Our house guests were up early as well. I had intended to be showered and to have my garden snipped before they came down for breakfast but that did not happen. I was doing farmette morning duties while they ate and then soon after, they hurried off to their own set of appointments (non medical ones). Ed slept through it all. Good bye, dear visitors! Until next year then!

Meanwhile, in my flower fields...













I skipped breakfast to get to my first screening and then my second one, even though I knew that the second one would take a while: it was to an allergist.

This extremely likable and knowledgable doc was to check me out for a long standing allergy to penicillin.  With a new knee, you have to expect to occasionally be put on antibiotics and everyone wants to know if I really, really need to eliminate penicillin from available options. So off I went to check this out.

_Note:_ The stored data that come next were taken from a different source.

(** * redis-om-node: the JSON transcoder and the hash write path

    A shallow embedding of [lib/transformer/json-transformer] (the functions
    [toRedisJson] and [fromRedisJson] and their helpers) and of
    [lib/redis/redis-shim.ts] (the method [hsetall]).

    The transcoder clones its argument and then rewrites the clone in
    place through the [parent]/[parentProperty] pairs that JSONPath hands
    back.  The embedding keeps that shape: JavaScript objects live in a heap
    indexed by locations, a value is a primitive or a reference, and every
    function is a computation over the heap that either returns, throws, or
    has no answer within the recursion budget. *)

From stdpp Require Import gmap strings list pretty.
From Stdlib Require Import Ascii.

Set Default Proof Using "Type".
Set Warnings "-register-all".

Open Scope string_scope.
Open Scope list_scope.

(** ** JavaScript values and the object heap *)

Definition loc := positive.

(** A value is a primitive or a reference to a heap object.  The type of
    numbers is a parameter: the transcoder never computes with numbers
    itself, it only hands them to the helpers of [transformer-common]. *)
Inductive val_ (number : Type) : Type :=
  | VUndefined
  | VNull
  | VBool (b : bool)
  | VNumber (n : number)
  | VString (s : string)
  | VRef (l : loc).
Arguments VUndefined {number}.
Arguments VNull {number}.
Arguments VBool {number} b.
Arguments VNumber {number} n.
Arguments VString {number} s.
Arguments VRef {number} l.

(** Heap objects: plain objects (string keyed maps), arrays, and [Date]
    instances carrying their time value. *)
Inductive obj_ (number : Type) : Type :=
  | OObject (props : gmap string (val_ number))
  | OArray (elems : list (val_ number))
  | ODate (time : number).
Arguments OObject {number} props.
Arguments OArray {number} elems.
Arguments ODate {number} time.

(** What a function can throw: the transcoder throws both bare strings
    ([throw `...`]) and [Error] objects; the runtime throws [TypeError]
    when a property of [null] or [undefined] is touched. *)
Inductive exn : Type :=
  | ThrownString (s : string)
  | ThrownError (message : string)
  | ThrownTypeError.

Inductive outcome (A : Type) : Type :=
  | Ok (a : A)
  | Throw (e : exn)
  | Stuck.
Arguments Ok {A} a.
Arguments Throw {A} e.
Arguments Stuck {A}.

(** ** The helpers of [transformer-common]

    Modelled from the spec: the module [./transformer-common] is imported by
    the transcoder but its text is not part of the sources at hand.  The
    helpers whose result depends on number formatting, date arithmetic or
    the point syntax are kept abstract, so every theorem below holds for
    any implementation of them; the type guards are defined further down
    from the words of the specification. *)
Class TransformerCommon : Type := {
  number : Type;
  (** [Number.prototype.toString] *)
  numberToString : number -> string;
  (** [convertDateToEpoch], on the time value of the [Date] *)
  convertDateToEpoch : number -> number;
  (** [convertIsoDateToEpoch] *)
  convertIsoDateToEpoch : string -> number;
  (** [convertEpochToDate], giving the time value of the new [Date] *)
  convertEpochToDate : number -> number;
  (** [isPoint], on the properties of the object *)
  isPointObject : gmap string (val_ number) -> bool;
  (** [convertPointToString], on the properties of the point *)
  pointObjectToString : gmap string (val_ number) -> string;
  (** [isPointString], on strings *)
  isPointString : string -> bool;
  (** [convertStringToPoint]: longitude and latitude of the new point *)
  convertStringToPoint : string -> number * number;
  (** [toString] of an object, an array or a [Date] *)
  objectToString : gmap loc (obj_ number) -> loc -> string;
  (** [stringifyError] *)
  stringifyError : gmap loc (obj_ number) -> val_ number -> string
}.

Abbreviation val := (val_ number).
Abbreviation obj := (obj_ number).
Abbreviation heap := (gmap loc (obj_ number)).

(** The double quote, for the messages that quote a path. *)
Definition quote : string := String (ascii_of_nat 34) EmptyString.

(** ** Computations over the heap *)

(** A computation takes the heap and gives an outcome together with the
    heap it leaves behind; what was written before a [throw] stays
    written. *)
Definition M `{TransformerCommon} (A : Type) : Type := heap -> outcome A * heap.

Section Monad.
Context `{TransformerCommon}.

Definition ret {A} (a : A) : M A := fun h => (Ok a, h).

Definition bind {A B} (m : M A) (k : A -> M B) : M B :=
  fun h =>
    match m h with
    | (Ok a, h') => k a h'
    | (Throw e, h') => (Throw e, h')
    | (Stuck, h') => (Stuck, h')
    end.

Definition throw {A} (e : exn) : M A := fun h => (Throw e, h).
Definition stuck {A} : M A := fun h => (Stuck, h).

(** Pure helpers that read the heap. *)
Definition reads {A} (f : heap -> A) : M A := fun h => (Ok (f h), h).

(** [new]: the object is stored at a location not yet in use. *)
Definition alloc (o : obj) : M loc :=
  fun h => let l := fresh (dom h) in (Ok l, <[l := o]> h).

Definition getObj (l : loc) : M obj :=
  fun h => match h !! l with Some o => (Ok o, h) | None => (Stuck, h) end.
End Monad.

Notation "x <- m ;; k" := (bind m (fun x => k))
  (at level 100, m at next level, right associativity,
   format "'[v' x  <-  m  ;;  '/' k ']'").
Notation "m ;;; k" := (bind m (fun _ => k))
  (at level 100, right associativity).

(** ** Type guards

    Modelled from the spec: the guards [isNull] ... [isObject] of
    [transformer-common].  The specification has the cleanup pass "recurse
    into nested objects" and "leave arrays and scalars alone" while a date
    is encoded, so [isObject] holds of plain objects only. *)
Section Guards.
Context `{TransformerCommon}.

Definition isNull (v : val) : bool :=
  match v with VNull => true | _ => false end.
Definition isUndefined (v : val) : bool :=
  match v with VUndefined => true | _ => false end.
Definition isDefined (v : val) : bool := negb (isUndefined v).
Definition isBoolean (v : val) : bool :=
  match v with VBool _ => true | _ => false end.
Definition isNumber (v : val) : bool :=
  match v with VNumber _ => true | _ => false end.
Definition isString (v : val) : bool :=
  match v with VString _ => true | _ => false end.

Definition isDate (h : heap) (v : val) : bool :=
  match v with
  | VRef l => match h !! l with Some (ODate _) => true | _ => false end
  | _ => false
  end.
Definition isArray (h : heap) (v : val) : bool :=
  match v with
  | VRef l => match h !! l with Some (OArray _) => true | _ => false end
  | _ => false
  end.
Definition isObject (h : heap) (v : val) : bool :=
  match v with
  | VRef l => match h !! l with Some (OObject _) => true | _ => false end
  | _ => false
  end.

Definition booleanToString (b : bool) : string :=
  if b then "true" else "false".

(** Whether the conversion to a string returns for an element that
    [Array.prototype.join] comes upon.  [undefined] and [null] give the
    empty string there.  A plain object is converted by its [toString],
    the one of [Object.prototype] unless the object has a property of its
    own under that name; no value of a document is a function, so a
    property of its own cannot be called and the conversion ends in a
    [TypeError].  An array is joined in its turn: [fuel] bounds the depth,
    and an array that is met again on the way down gives the empty
    string.  A [Date] has the [toString] of [Date.prototype]. *)
Fixpoint joins (fuel : nat) (h : heap) (v : val) : bool :=
  match v with
  | VRef l =>
      match h !! l with
      | Some (OObject props) => bool_decide (props !! "toString" = None)
      | Some (OArray elems) =>
          match fuel with
          | O => true
          | S n => forallb (joins n h) elems
          end
      | Some (ODate _) => true
      | None => false
      end
  | _ => true
  end.

(** [value.toString()]: a [TypeError] on [null] and [undefined], and on
    an object when there is no [toString] to call or when the elements of
    an array cannot be joined.  No chain of arrays without a repetition
    is longer than the heap has objects. *)
Definition toString (v : val) : M string :=
  match v with
  | VUndefined | VNull => throw ThrownTypeError
  | VBool b => ret (booleanToString b)
  | VNumber n => ret (numberToString n)
  | VString s => ret s
  | VRef l =>
      fun h =>
        match h !! l with
        | None => (Stuck, h)
        | Some _ =>
            if joins (S (size h)) h v then (Ok (objectToString h l), h)
            else (Throw ThrownTypeError, h)
        end
  end.
End Guards.

(** ** Properties: reading, writing, deleting *)

(** A property key is a name (of an object) or an index (of an array). *)
Inductive propKey : Type :=
  | KName (name : string)
  | KIndex (i : nat).

#[export] Instance propKey_eq_dec : EqDecision propKey.
Proof. solve_decision. Defined.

At the clinic, all were shocked that I've lived to be 70 and have never seen an allergist (especially since I do my fair share of sneezing and eye rubbing around the farmhouse). Unfortunately, they then told me that the one medication I take, indeed it is the only medication that I take, is incompatible with a test for penicillin allergy. So that test has to be postponed until I decide to take a break from my half a pill of whatever.

But you are right to want to confirm your "allergy" -- my doc tells me. Do you know that 10% of people who come into the health care system tell us they are allergic to penicillin? Usually, like you, they had a rash while on it, or their great uncle three times removed had such an allergy and they think he passed it on, or something led them to conclude that penicillin is a no go. In fact, at most 1%  of all people have a real penicillin allergy. (90% are, therefore, mistaken.) And it's a shame because it is an easy, inexpensive, effective line of defense against so many infections. But since we cannot test you for it today, do you want to be tested for the 12 most common allergens, since you do sneeze, rub itchy eyes, etc?

Which ones?

Pollen, cats, mold, etc.

Great! I can tell Ed now definitively that we have too many cat hairs in the house and he needs to vacuum more and keep the feline bandits out of our bedroom!

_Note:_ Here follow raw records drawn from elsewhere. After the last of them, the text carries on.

(** X5. The checked decoder, called on any instruction: it returns an
    error exactly when the data has fewer than 9 bytes, and it returns a
    transfer exactly when the data has at least 9 bytes and the second
    account reference exists and lies in the account table; the
    transfer's mint is then that table entry, whatever the balance
    snapshots say.  In the remaining case it panics. *)
Theorem checked_decoder_cases (instr : CompiledInstruction)
    (ctx : TransactionContext) :
  ((∃ msg, processTransferChecked instr ctx = Done (Err msg)) ↔
     (length (Data instr) < 9)%nat)
  ∧ (∀ t, processTransferChecked instr ctx = Done (Ok t) ↔
       (9 ≤ length (Data instr))%nat
       ∧ ∃ a1 mint, Accounts instr !! 1%nat = Some a1
           ∧ AccountKeys ctx !! N.to_nat a1 = Some mint
           ∧ t = {| Mint := mint;
                    Amount := le_value (amount_bytes (Data instr));
                    Decimals := GetMintDecimals ctx mint |})
  ∧ (processTransferChecked instr ctx = Panic ↔
       (9 ≤ length (Data instr))%nat
       ∧ ∀ a1, Accounts instr !! 1%nat = Some a1 →
               AccountKeys ctx !! N.to_nat a1 = None).
Proof.
  unfold processTransferChecked.
  destruct (bool_decide_reflect (length (Data instr) < 9)%nat) as [Hlen|Hlen].
  { split; [split; eauto | split].
    - intros t. split; [done | lia].
    - split; [done | lia]. }
  destruct (amount_of_data (Data instr)) as (-> & Hu & _); [lia |].
  simpl. rewrite Hu. simpl.
  destruct (index (Accounts instr) 1) as [a1|] eqn:Ha1; simpl.
  - apply index_Done in Ha1. change (N.to_nat 1) with 1%nat in Ha1.
    destruct (index (AccountKeys ctx) a1) as [mint|] eqn:Hk; simpl.
    + apply index_Done in Hk. split; [| split].
      * split; [by intros [msg ?] | lia].
      * intros t. split.
        -- intros [= <-]. split; [lia |]. eauto.
        -- intros (_ & a & m & Ha & Hm & ->).
           replace a with a1 in * by congruence.
           replace m with mint by congruence. done.
      * split; [done |]. intros [_ H]. specialize (H a1 Ha1). congruence.
    + apply index_Panic, lookup_ge_None in Hk. split; [| split].
      * split; [by intros [msg ?] | lia].
      * intros t. split; [done |].
        intros (_ & a & m & Ha & Hm & _).
        replace a with a1 in * by congruence. congruence.
      * split; [| done]. intros _. split; [lia |].
        intros a Ha. by replace a with a1 by congruence.
  - apply index_Panic, lookup_ge_None in Ha1.
    change (N.to_nat 1) with 1%nat in Ha1. split; [| split].
    + split; [by intros [msg ?] | lia].
    + intros t. split; [done |].
      intros (_ & a & m & Ha & _). congruence.
    + split; [| done]. intros _. split; [lia |].
      intros a Ha. congruence.
Qed.

(** X6. The mint resolver does not distinguish the source from the
    destination: exchanging the two accounts gives the same answer, and
    the same panic. *)
Theorem resolver_symmetric (source dest : PublicKey)
    (ctx : TransactionContext) :
  findTokenMint source dest ctx = findTokenMint dest source ctx.
Proof.
  unfold findTokenMint.
  induction (PreTokenBalances (Meta ctx) ++ PostTokenBalances (Meta ctx))
    as [|b rest IH]; simpl; [done |].
  destruct (index (AccountKeys ctx) (AccountIndex b)) as [accKey|];
    simpl; [| done].
  rewrite (orb_comm (Equals accKey source)).
  by destruct (Equals accKey dest || Equals accKey source).
Qed.

(** X7. The outcomes of the mint resolver on any context.  It panics
    exactly when, before any snapshot of the source or the destination,
    there is a snapshot whose account index is outside the account
    table; and a key it returns is the all-zero key or the mint recorded
    by a snapshot of the source or of the destination. *)
Theorem resolver_outcomes (source dest : PublicKey)
    (ctx : TransactionContext) :
  let balances :=
    PreTokenBalances (Meta ctx) ++ PostTokenBalances (Meta ctx) in
  (findTokenMint source dest ctx = Panic ↔
     ∃ l1 b l2, balances = l1 ++ b :: l2
                ∧ Forall (misses ctx source dest) l1
                ∧ snapshot_account ctx b = None)
  ∧ (∀ mint, findTokenMint source dest ctx = Done mint →
       mint = zeroPublicKey
       ∨ ∃ b, b ∈ balances ∧ touches ctx source dest b
              ∧ BalanceMint b = mint).
Proof.
  simpl. unfold findTokenMint.
  split; [| intros mint; apply findTokenMint_range_sound].
  induction (PreTokenBalances (Meta ctx) ++ PostTokenBalances (Meta ctx))
    as [|b rest IH].
  - split; [done |]. intros (l1 & b & l2 & Heq & _).
    by destruct l1.
  - split.
    + simpl.
      destruct (index (AccountKeys ctx) (AccountIndex b)) as [accKey|] eqn:Hi;
        simpl.
      * apply index_Done in Hi.
        destruct (Equals accKey source) eqn:Hs; simpl; [done |].
        destruct (Equals accKey dest) eqn:Hd; simpl; [done |].
        intros (l1 & b' & l2 & -> & Hl1 & Hb')%IH.
        exists (b :: l1), b', l2. split; [done |]. split; [| done].
        apply Forall_cons_2; [| done].
        exists accKey. by rewrite <- !Equals_false.
      * intros _. exists [], b, rest.
        apply index_Panic, lookup_ge_None in Hi. by split.
    + intros (l1 & b' & l2 & Heq & Hl1 & Hb').
      destruct Hl1 as [|b0 l1 Hb0 Hl1].
      * injection Heq as -> ->. simpl.
        unfold snapshot_account in Hb'. apply lookup_ge_None in Hb'.
        by rewrite (proj2 (index_Panic _ _) Hb').
      * injection Heq as -> ->. rewrite findTokenMint_range_miss by done.
        apply IH. eauto 10.
Qed.

(** X8. For two transfers of distinct mints whose owners the assembler
    can compare (the first pre-execution snapshot of each mint, if there
    is one, records its owner, or the transaction has no signer),
    handing them to the assembler in the opposite order gives the same
    swap exactly when one of the two mints, and only one, has a
    signer-owned first pre-execution snapshot; when both or neither have
    one, the order of the two transfers alone decides the direction of
    the swap. *)
Theorem assembler_order (t1 t2 : TokenInfo) (ctx : TransactionContext) :
  Mint t1 ≠ Mint t2 →
  owner_known ctx (Mint t1) →
  owner_known ctx (Mint t2) →
  (buildSwapInfo t1 t2 ctx = buildSwapInfo t2 t1 ctx ↔
     first_owner_signs ctx (Mint t1) ≠ first_owner_signs ctx (Mint t2)).
Proof.
  intros Hne Hk1 Hk2.
  rewrite (buildSwapInfo_distinct t1 t2) by done.
  rewrite (buildSwapInfo_distinct t2 t1) by done.
  destruct (first_owner_signs ctx (Mint t1)),
    (first_owner_signs ctx (Mint t2)); split; try done.
  - intros [= -> _]. done.
  - intros [= -> _]. done.
Qed.

(** X9. When the transaction has no signer, or no pre-execution snapshot
    records the first transfer's mint (in particular when there are no
    pre-execution snapshots), a pair of distinct mints is always
    oriented from the second transfer to the first. *)
Theorem assembler_default_orientation (t1 t2 : TokenInfo)
    (ctx : TransactionContext) :
  Mint t1 ≠ Mint t2 →
  Signers ctx = []
  ∨ Forall (λ b, BalanceMint b ≠ Mint t1) (PreTokenBalances (Meta ctx)) →
  buildSwapInfo t1 t2 ctx =
    Done (Ok {| Protocol := SwapTypeRaydium;
                TokenIn := t2; TokenOut := t1 |}).
Proof.
  intros Hne H. rewrite buildSwapInfo_spec by done.
  destruct (first_snapshot ctx (Mint t1)) as [b|] eqn:Hf; [| done].
  destruct H as [-> | Hall]; [done |].
  unfold first_snapshot in Hf.
  destruct (list_find _ _) as [[i b']|] eqn:Hfind; [| done].
  apply list_find_Some in Hfind as (Hi & Hb & _).
  by eapply Forall_lookup_1 in Hall.
Qed.

(** *** Facts about the pairing *)

Lemma consecutive_pairs_elems {A} (l : list A) :
  (∀ a b, (a, b) ∈ consecutive_pairs l → a ∈ l ∧ b ∈ l)
  ∧ (∀ x a b, (a, b) ∈ consecutive_pairs (x :: l) →
       a ∈ x :: l ∧ b ∈ x :: l).
Proof.
  induction l as [|y l [IH1 IH2]].
  - split; [intros a b H | intros x a b H]; by apply elem_of_nil in H.
  - split; [intros a b; apply IH2 |].
    intros x a b [[= -> ->] | H]%elem_of_cons.
    + split; [| apply elem_of_cons; right]; apply elem_of_cons; by left.
    + apply IH1 in H as [Ha Hb].
      split; apply elem_of_cons; right; apply elem_of_cons; by right.
Qed.

Lemma consecutive_pairs_length {A} (l : list A) :
  (2 * length (consecutive_pairs l) ≤ length l)%nat
  ∧ (∀ x, 2 * length (consecutive_pairs (x :: l)) ≤ S (length l))%nat.
Proof.
  induction l as [|y l [IH1 IH2]].
  - split; [| intros x]; simpl; lia.
  - split; [apply IH2 |]. intros x. simpl. lia.
Qed.

(** X10. Every swap the decode entry point returns carries the Raydium
    tag, and its two sides are two transfers decoded from two
    instructions of one and the same group tagged with the outer
    index: nothing in the output is made up, and no pair spans two
    groups. *)
Theorem swap_sides_are_decoded (instruction : CompiledInstruction)
    (instructionIndex : Z) (ctx : TransactionContext)
    (swaps : list SwapInfo) (s : SwapInfo) :
  ParseInstruction instruction instructionIndex ctx = Done (Ok swaps) →
  s ∈ swaps →
  Protocol s = SwapTypeRaydium
  ∧ ∃ g i1 i2 a b,
      g ∈ InnerInstructions (Meta ctx)
      ∧ Index g = uint16 instructionIndex
      ∧ i1 ∈ Instructions g ∧ i2 ∈ Instructions g
      ∧ decodeInner ctx i1 = Done (Some (Ok a))
      ∧ decodeInner ctx i2 = Done (Some (Ok b))
      ∧ ((TokenIn s = a ∧ TokenOut s = b) ∨ (TokenIn s = b ∧ TokenOut s = a)).
Proof.
  intros Hp Hs.
  destruct (ParseInstruction_Ok_elem _ _ _ _ _ Hp Hs)
    as (g & o & a & b & Hg & Hgo & Hpair & Hbuild).
  apply list_elem_of_filter in Hg as [Hidx Hg].
  apply buildSwapInfo_Ok_sides in Hbuild as (_ & Hprot & Hsides).
  split; [done |].
  apply (proj1 (consecutive_pairs_elems _)) in Hpair as [Ha Hbb].
  assert (Hdec : ∀ t, t ∈ decoded o →
            ∃ i, i ∈ Instructions g ∧ decodeInner ctx i = Done (Some (Ok t))).
  { intros t ([[t'|]|] & Hin & Ht)%list_elem_of_omap; try done.
    injection Ht as ->. by eapply mapM_Done_elem. }
  destruct (Hdec a Ha) as (i1 & Hi1 & Hd1).
  destruct (Hdec b Hbb) as (i2 & Hi2 & Hd2).
  exists g, i1, i2, a, b. eauto 10.
Qed.

(** X11. A successful decode returns at least one swap and at most, for
    each group tagged with the outer index, half as many swaps as the
    group has instructions. *)
Theorem swap_count_bounds (instruction : CompiledInstruction)
    (instructionIndex : Z) (ctx : TransactionContext)
    (swaps : list SwapInfo) :
  ParseInstruction instruction instructionIndex ctx = Done (Ok swaps) →
  (1 ≤ length swaps ≤ max_swaps instructionIndex ctx)%nat.
Proof.
  intros H. split.
  { apply ParseInstruction_Ok in H as [_ Hne].
    destruct swaps; [done | simpl; lia]. }
  apply ParseInstruction_Ok_groups in H as (swapss & Hm & ->).
  unfold max_swaps. revert swapss Hm.
  induction (matching_groups instructionIndex ctx) as [|g gs IH];
    intros swapss.
  - by intros [= <-].
  - intros (sw & k & Hsw & Hk & ->)%mapM_Done_cons.
    rewrite fmap_cons. cbn [concat sum_list_with].
    rewrite length_app. specialize (IH k Hk).
    unfold group_swaps in Hsw.
    apply bind_Done_inv in Hsw as (o & Ho & Hasm).
    apply mapM_Done_length in Ho. apply assembled_length in Hasm.
    pose proof (proj1 (consecutive_pairs_length (decoded o))) as H2.
    assert (H3 : (length (decoded o) ≤ length o)%nat)
      by apply omap_length_le.
    assert (length sw ≤ length (Instructions g) `div` 2)%nat
      by (apply Nat.div_le_lower_bound; lia).
    unfold id at 1. lia.
Qed.

(** X12. The outer instruction handed to the decode entry point is never
    inspected, and its index counts only modulo 65536: two calls whose
    indices agree on their low 16 bits give the same result on the same
    context. *)
Theorem decode_depends_on_low_index_bits
    (instruction instruction' : CompiledInstruction)
    (instructionIndex instructionIndex' : Z) (ctx : TransactionContext) :
  instructionIndex mod 65536 = instructionIndex' mod 65536 →
  ParseInstruction instruction instructionIndex ctx
  = ParseInstruction instruction' instructionIndex' ctx.
Proof.
  intros Hmod. unfold ParseInstruction, collectSwaps, groupBody, uint16.
  by rewrite Hmod.
Qed.

(** X13. The invariant of the instruction loop: started with at most one
    pending transfer (it starts with none), it ends with at most one, so
    the slice [currentTransfers[2:]] taken after a pair is always empty;
    and the swaps collected so far are kept, in order, as a prefix of
    the result, which grows by at most one swap for every two
    instructions. *)
Theorem pending_transfer_invariant (ctx : TransactionContext)
    (instrs : list CompiledInstruction) (swaps swaps' : list SwapInfo)
    (cur cur' : list TokenInfo) :
  (length cur ≤ 1)%nat →
  rangeM (innerBody ctx) instrs (swaps, cur) = Done (swaps', cur') →
  (length cur' ≤ 1)%nat
  ∧ ∃ added, swaps' = swaps ++ added
             ∧ (2 * length added + length cur'
                ≤ length cur + length instrs)%nat.
Proof.
  revert swaps cur. induction instrs as [|instr instrs IH];
    intros swaps cur Hc; simpl.
  - intros [= <- <-]. split; [done |]. exists [].
    rewrite app_nil_r. simpl. split; [done | lia].
  - intros ([s1 c1] & Hstep & Hrest)%bind_Done_inv.
    assert (Hlen : (2 * length s1 + length c1
                    ≤ 2 * length swaps + length cur + 1)%nat
                   ∧ (length c1 ≤ 1)%nat ∧ ∃ a, s1 = swaps ++ a).
    { revert Hstep. unfold innerBody.
      destruct (decodeInner ctx instr) as [[[t|msg]|]|]; simpl; try done;
        try (intros [= <- <-]; split; [lia |]; split; [done |]; exists [];
             by rewrite app_nil_r).
      destruct cur as [|c [|]]; simpl in Hc; try lia; simpl.
      - intros [= <- <-]. simpl. split; [lia |]. split; [lia |].
        exists []. by rewrite app_nil_r.
      - destruct (buildSwapInfo c t ctx) as [[swap|msg]|]; simpl;
          [| | done]; intros [= <- <-];
          simpl; rewrite ?length_app; simpl;
          (split; [lia |]); (split; [lia |]); eauto.
        exists []. by rewrite app_nil_r. }
    destruct Hlen as (Hlen & Hc1 & a & ->).
    destruct (IH _ _ Hc1 Hrest) as (Hc' & added & -> & Hadd).
    split; [done |]. exists (a ++ added).
    split; [by rewrite app_assoc |].
    rewrite !length_app in *. lia.
Qed.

Except, guess what? It turns out I am not allergic to anything. At all. Not pollen, not cats, not any of it.

But I sneeze and rub my eyes and blow my nose!

Yeah, a lot of old people develop non allergic rhinitis when they get older... Emphasis on non allergic.

There goes my barrel of excuses for a cleaner healthier life style going forward!

From there, it was a hop skip to campus to renew my (free) parking permits for next year, and then to renew my retired faculty ID for the next N years.

I took care of myself alright!

It was nearly twelve when I got back to the farmhouse. Breakfast?




I put a question mark there, because my daughter laughed when she called me on her lunch break and found me just finishing my oatmeal. Amazing that you still call it breakfast! -- she says.

Well yeah! Oatmeal, fruit, coffee -- breakfast!

In the afternoon, I did proper self care -- I biked. On the B-cycle. The 45 minute loop, that would take me past prairie flowers too numerous to ever count. And later still, Ed and I went to our local market. Natalie our greenhouse person and farmer (farming alone, because her husband is stuck in Mexico!) has her first corn and I remember it being great last year, so we stock up.




Home again. Ed wants to take the kayak out on the lake, I'm hanging back. Getting in and out of that boat still seems awkward to me, the knee being what it is three months into the game. Besides, the lake is gloopy with weeds. 

He goes alone, I stay and take in the scent of phlox everywhere!




Self care, of the best kind. All I need is a cool drink and a mindlessly fun book. I'm on it!